# TV-Karte arbeitet jetzt doch mit mehr als 2GB (Gelöst)

## thojoh

Hallo,

ich habe neulich meinen Rechner mit mehr Arbeitsspeicher aufgerüstet, weil ich mit mit vmware virtuelle Maschinen basteln will.

Mein Gentoo Linux System Kernel 2.6.24-gentoo-r8 für den Athlon 64 kompiliert kommt mit 4G und auch 6GB Speicher

wunderbar zurecht, es funktioniert soweit alles auch meine virtuellen Maschinen. Nur meine TV-Karte Avermedia Aver TV DVB-T 761 

(eine alte PCI-Karte) spinnt, wenn 4GB oder mehr drin sind. Es gibt mit Kaffeine nur Bildstörungen und nach ein paar Minuten 

stürzt dann Kaffeine komplett ab. Das ist meine einzige PCI-Karte im Rechner. Kann es sein dass solche Karten mit soviel Arbeitsspeicher 

grundsätzlich nicht funktionieren oder kann man da an der Kernelkonfiguration noch irgendetwas drehen. Beim Durchforsten der Kernelkonfiguration

habe ich auch nichts mit High Memory Support gefunden.
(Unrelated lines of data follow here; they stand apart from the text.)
(** * durable-apis: the stub-dispatch protocol and the tagged broadcast layer

    A shallow embedding of the TypeScript sources
    - durable-stub (createDurable, extendEnv, getDurableGet, stubFetch,
      createRequest, createResponse, transformResponse, shouldRetry), and
    - durable-ws (durableWS with sendTo, close and upgrade),
    followed by the properties of the specification that concern them.

    Conventions.  An async function is embedded as the function that maps its
    inputs to the way its promise settles: [Return v] for a promise that
    resolves with [v], [Throw e] for one that rejects with [e] (an await of a
    rejected promise throws, so both read the same).  Mutable objects are
    threaded as explicit state.  Function objects created at run time are
    heap locations, so that identity of functions is equality of locations. *)

From Stdlib Require Import ZArith String Ascii List Lia.
From stdpp Require Import base option list strings gmap pretty.

Local Open Scope string_scope.
Local Open Scope list_scope.

(** ** The JavaScript platform, as far as the sources use it *)

Module Js.

(** Values a [throw] or a rejected promise may carry.  [ErrorObject] is an
    instance of Error or of one of its subclasses (StatusError of
    itty-router-extras carries a status); [ThrownNull] and [ThrownUndefined]
    are a thrown null and a thrown undefined, which have no properties;
    [Thrown] is any other thrown value, given by its string form. *)
Inductive exn :=
| ErrorObject (name message : string) (status : option Z)
| Thrown (text : string)
| ThrownNull
| ThrownUndefined.

Definition TypeError (message : string) : exn :=
  ErrorObject "TypeError" message None.

Definition StatusError (status : Z) (message : string) : exn :=
  ErrorObject "StatusError" message (Some status).

(** [err + ''] : for an Error object this is Error.prototype.toString. *)
Definition exn_to_string (e : exn) : string :=
  match e with
  | ErrorObject name message _ =>
      if (name =? "")%string then message
      else if (message =? "")%string then name
      else name +:+ ": " +:+ message
  | Thrown text => text
  | ThrownNull => "null"
  | ThrownUndefined => "undefined"
  end.

(** How a call or an awaited promise completes. *)
Inductive completion (A : Type) :=
| Return (a : A)
| Throw (e : exn).
Arguments Return {A} a.
Arguments Throw {A} e.

#[global] Instance completion_ret : MRet completion := @Return.
#[global] Instance completion_bind : MBind completion :=
  fun A B f c => match c with Return a => f a | Throw e => Throw e end.
#[global] Instance completion_fmap : FMap completion :=
  fun A B f c => match c with Return a => Return (f a) | Throw e => Throw e end.

(** [err.status] and [err.message]: undefined on a thrown primitive; on a
    thrown null or undefined the property read itself throws a TypeError. *)
Definition exn_status (e : exn) : completion (option Z) :=
  match e with
  | ErrorObject _ _ status => Return status
  | Thrown _ => Return None
  | ThrownNull => Throw (TypeError "Cannot read properties of null (reading 'status')")
  | ThrownUndefined =>
      Throw (TypeError "Cannot read properties of undefined (reading 'status')")
  end.

Definition exn_message (e : exn) : completion (option string) :=
  match e with
  | ErrorObject _ message _ => Return (Some message)
  | Thrown _ => Return None
  | ThrownNull => Throw (TypeError "Cannot read properties of null (reading 'message')")
  | ThrownUndefined =>
      Throw (TypeError "Cannot read properties of undefined (reading 'message')")
  end.

(** [try { body } catch (err) { handler }] and [promise.catch(handler)]. *)
Definition try_catch {A} (body : completion A) (handler : exn -> completion A)
  : completion A :=
  match body with Return a => Return a | Throw e => handler e end.

(** Data values: what JSON text denotes, plus undefined and BigInt.  Numbers
    are the integers that a double holds exactly and prints in digits, those
    of magnitude up to 2^53. *)
#[warnings="-register-all"]
Inductive val :=
| VUndefined
| VNull
| VBool (b : bool)
| VNum (n : Z)
| VBigInt (n : Z)
| VStr (s : string)
| VArr (items : list val)
| VObj (fields : list (string * val)).

(** [s.includes(p)], also the test of a regular expression that is the
    literal [p]. *)
Fixpoint includes (p s : string) : bool :=
  String.prefix p s ||
  match s with
  | EmptyString => false
  | String _ rest => includes p rest
  end.

(** *** JSON.stringify on [val] *)

Definition quote_char : ascii := ascii_of_nat 34.
Definition backslash : ascii := ascii_of_nat 92.

Definition hex_digit (n : nat) : ascii :=
  ascii_of_nat (if (n <? 10)%nat then 48 + n else 87 + n).

Definition escape_char (c : ascii) : string :=
  let n := nat_of_ascii c in
  if (n =? 34)%nat then String backslash (String quote_char "")
  else if (n =? 92)%nat then String backslash (String backslash "")
  else if (n =? 8)%nat then String backslash "b"
  else if (n =? 9)%nat then String backslash "t"
  else if (n =? 10)%nat then String backslash "n"
  else if (n =? 12)%nat then String backslash "f"
  else if (n =? 13)%nat then String backslash "r"
  else if (n <? 32)%nat then
    String backslash ("u00" +:+ String (hex_digit (n / 16)) (String (hex_digit (n mod 16)) ""))
  else String c "".

Fixpoint escape (s : string) : string :=
  match s with
  | EmptyString => ""
  | String c rest => escape_char c +:+ escape rest
  end.

Definition quote (s : string) : string :=
  String quote_char (escape s +:+ String quote_char "").

(** JSON.stringify throws a TypeError on a BigInt, wherever it stands. *)
Fixpoint has_bigint (v : val) : bool :=
  match v with
  | VBigInt _ => true
  | VArr items => existsb has_bigint items
  | VObj fields => existsb (fun kv => has_bigint (snd kv)) fields
  | _ => false
  end.

Fixpoint json_text (v : val) : string :=
  match v with
  | VUndefined => "null"
  | VNull => "null"
  | VBool true => "true"
  | VBool false => "false"
  | VNum n => pretty n
  | VBigInt n => pretty n
  | VStr s => quote s
  | VArr items => "[" +:+ String.concat "," (List.map json_text items) +:+ "]"
  | VObj fields =>
      "{" +:+ String.concat ","
        ((fix members (l : list (string * val)) : list string :=
            match l with
            | [] => []
            | (_, VUndefined) :: rest => members rest
            | (k, x) :: rest => (quote k +:+ ":" +:+ json_text x) :: members rest
            end) fields) +:+ "}"
  end.

(** [JSON.stringify(v)]: undefined for undefined, a string otherwise. *)
Definition JSON_stringify (v : val) : completion (option string) :=
  if has_bigint v then Throw (TypeError "Do not know how to serialize a BigInt")
  else match v with
       | VUndefined => Return None
       | _ => Return (Some (json_text v))
       end.

(** [String(v)], used by the Response constructor on a body that is no
    string. *)
Fixpoint js_String (v : val) : string :=
  match v with
  | VUndefined => "undefined"
  | VNull => "null"
  | VBool true => "true"
  | VBool false => "false"
  | VNum n => pretty n
  | VBigInt n => pretty n
  | VStr s => s
  | VArr items =>
      String.concat ","
        (List.map (fun x => match x with
                            | VUndefined | VNull => ""
                            | _ => js_String x
                            end) items)
  | VObj _ => "[object Object]"
  end.

(** [...v] in an argument list. *)
Definition spread_args (v : val) : completion (list val) :=
  match v with
  | VArr items => Return items
  | VStr s => Return (List.map (fun c => VStr (String c "")) (list_ascii_of_string s))
  | _ => Throw (TypeError (js_String v +:+ " is not iterable"))
  end.
(** *** The store *)

Lemma addDocument_stores_the_embedded_chunks_witness :
  Store.addDocument (Store.ready Double.pipeline) "/docs/c.txt"
    Double.three_chunks
  = (fst (Store.addDocument (Store.ready Double.pipeline) "/docs/c.txt"
            Double.three_chunks),
     Returned tt)
  /\ exists new,
       Store.documents
         (fst (Store.addDocument (Store.ready Double.pipeline) "/docs/c.txt"
                 Double.three_chunks))
       = Store.documents (Store.ready Double.pipeline) ++ new
       /\ map text new
          = filter
              (fun c =>
                 is_Some
                   (Store.generateEmbedding (Store.ready Double.pipeline) c))
              (chunkText Double.three_chunks defaultMaxChunkSize).
Proof.
  assert (H : Store.addDocument (Store.ready Double.pipeline) "/docs/c.txt"
                Double.three_chunks
              = (fst (Store.addDocument (Store.ready Double.pipeline)
                        "/docs/c.txt" Double.three_chunks),
                 Returned tt))
    by (vm_compute; reflexivity).
  split; [exact H|].
  exact (addDocument_stores_the_embedded_chunks
           (Store.ready Double.pipeline) "/docs/c.txt" Double.three_chunks _ H).
Defined.

Lemma addDocument_counts_a_file_it_does_not_store_witness :
  Store.initialized Double.store_one = true
  /\ (forall c, c ∈ chunkText "#nothing to embed" defaultMaxChunkSize ->
        Store.generateEmbedding Double.store_one c = None)
  /\ (Store.addDocument Double.store_one "/docs/x.md" "#nothing to embed"
      = (Store.with_fileTypes
           (Store.bump (Js.toLowerCase (extname "/docs/x.md"))
              (Store.fileTypes Double.store_one))
           Double.store_one,
         Returned tt)
      /\ Store.getIndexedFiles
           (fst (Store.addDocument Double.store_one "/docs/x.md"
                   "#nothing to embed"))
         = Store.getIndexedFiles Double.store_one
      /\ documentCount
           (Store.getStats
              (fst (Store.addDocument Double.store_one "/docs/x.md"
                      "#nothing to embed")))
         = documentCount (Store.getStats Double.store_one)
      /\ statsFileTypes
           (Store.getStats
              (fst (Store.addDocument Double.store_one "/docs/x.md"
                      "#nothing to embed")))
           !! Js.toLowerCase (extname "/docs/x.md")
         = Some
             (default 0%nat
                (Store.fileTypes Double.store_one
                   !! Js.toLowerCase (extname "/docs/x.md")) + 1)%nat).
Proof.
  assert (H1 : Store.initialized Double.store_one = true) by reflexivity.
  assert (H2 : forall c,
             c ∈ chunkText "#nothing to embed" defaultMaxChunkSize ->
             Store.generateEmbedding Double.store_one c = None).
  { intros c Hc. vm_compute in Hc.
    apply list_elem_of_singleton in Hc. subst c. reflexivity. }
  split; [exact H1|]. split; [exact H2|].
  exact (addDocument_counts_a_file_it_does_not_store Double.store_one
           "/docs/x.md" "#nothing to embed" H1 H2).
Defined.

Lemma statistics_count_the_calls_witness :
  Store.initialized Double.store_one = true
  /\ (Histogram.total
        (Store.fileTypes
           (Store.addDocuments Double.store_one
              [("/docs/c.txt", Double.three_chunks);
               ("/docs/x.md", "#nothing to embed")]))
      = (Histogram.total (Store.fileTypes Double.store_one)
         + List.length
             [("/docs/c.txt", Double.three_chunks);
              ("/docs/x.md", "#nothing to embed")])%nat
      /\ Histogram.total
           (Store.fileTypes
              (Store.addDocuments (Store.clear Double.store_one)
                 [("/docs/c.txt", Double.three_chunks);
                  ("/docs/x.md", "#nothing to embed")]))
         = List.length
             [("/docs/c.txt", Double.three_chunks);
              ("/docs/x.md", "#nothing to embed")]).
Proof.
  assert (H : Store.initialized Double.store_one = true) by reflexivity.
  split; [exact H|].
  exact (statistics_count_the_calls Double.store_one
           [("/docs/c.txt", Double.three_chunks);
            ("/docs/x.md", "#nothing to embed")] H).
Defined.

Lemma listed_files_are_counted_witness :
  "/docs/b.txt"
    ∈ Store.getIndexedFiles
        (Store.addDocuments (Store.clear Double.store_one)
           [("/docs/b.txt", Double.two_chunks)])
  /\ exists n,
       statsFileTypes
         (Store.getStats
            (Store.addDocuments (Store.clear Double.store_one)
               [("/docs/b.txt", Double.two_chunks)]))
         !! Js.toLowerCase (extname "/docs/b.txt") = Some (S n).
Proof.
  assert (H : "/docs/b.txt"
                ∈ Store.getIndexedFiles
                    (Store.addDocuments (Store.clear Double.store_one)
                       [("/docs/b.txt", Double.two_chunks)]))
    by (vm_compute; left).
  split; [exact H|].
  exact (listed_files_are_counted Double.store_one
           [("/docs/b.txt", Double.two_chunks)] "/docs/b.txt" H).
Defined.

(** *** The paths *)

Example validate_plain_file :
  Paths.validatePath allowed "/data/docs/a.txt" = Done "/data/docs/a.txt".
Proof. reflexivity. Qed.

Example validate_home :
  Paths.expandHome "~/notes" = "/home/u/notes"
  /\ Paths.expandHome "~other/notes" = "~other/notes".
Proof. split; reflexivity. Qed.

Lemma validatePath_errors_witness :
  Paths.validatePath allowed "/etc/passwd"
  = Raised
      (Message
         "Access denied - path outside allowed directories: /etc/passwd not in /data/docs")
  /\ ((Message
         "Access denied - path outside allowed directories: /etc/passwd not in /data/docs"
       = Message
           ("Access denied - path outside allowed directories: "
              ++ Paths.absolute_of "/etc/passwd"
              ++ " not in " ++ String.concat ", " allowed)
       \/ Message
            "Access denied - path outside allowed directories: /etc/passwd not in /data/docs"
          = Message
              ("Parent directory does not exist: "
                 ++ path_dirname (Paths.absolute_of "/etc/passwd")))
      /\ Message
           "Access denied - path outside allowed directories: /etc/passwd not in /data/docs"
         <> FsError
      /\ Message
           "Access denied - path outside allowed directories: /etc/passwd not in /data/docs"
         <> Message
              "Access denied - symlink target outside allowed directories"
      /\ Message
           "Access denied - path outside allowed directories: /etc/passwd not in /data/docs"
         <> Message
              "Access denied - parent directory outside allowed directories").
Proof.
  assert (H : Paths.validatePath allowed "/etc/passwd"
              = Raised
                  (Message
                     "Access denied - path outside allowed directories: /etc/passwd not in /data/docs"))
    by reflexivity.
  split; [exact H|].
  exact (validatePath_errors allowed "/etc/passwd" _ H).
Defined.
in der /var/log/messages stehen dann reihenweise Fehlermeldungen der Art:

i2c-adapter i2c-0:master_xfer[0]w, addr=0x70, len=2

i2c-adapter i2c-0:master_xfer[1]R, addr=0x70, len=2

wenn auf die TV-Karte zugegriffen wird.

Unter Windows kann ich die Karte nicht mehr testen, da meine Treiber CD abhanden gekommen ist und auf den Webseiten von Avermedia ist nichts mehr zu finden.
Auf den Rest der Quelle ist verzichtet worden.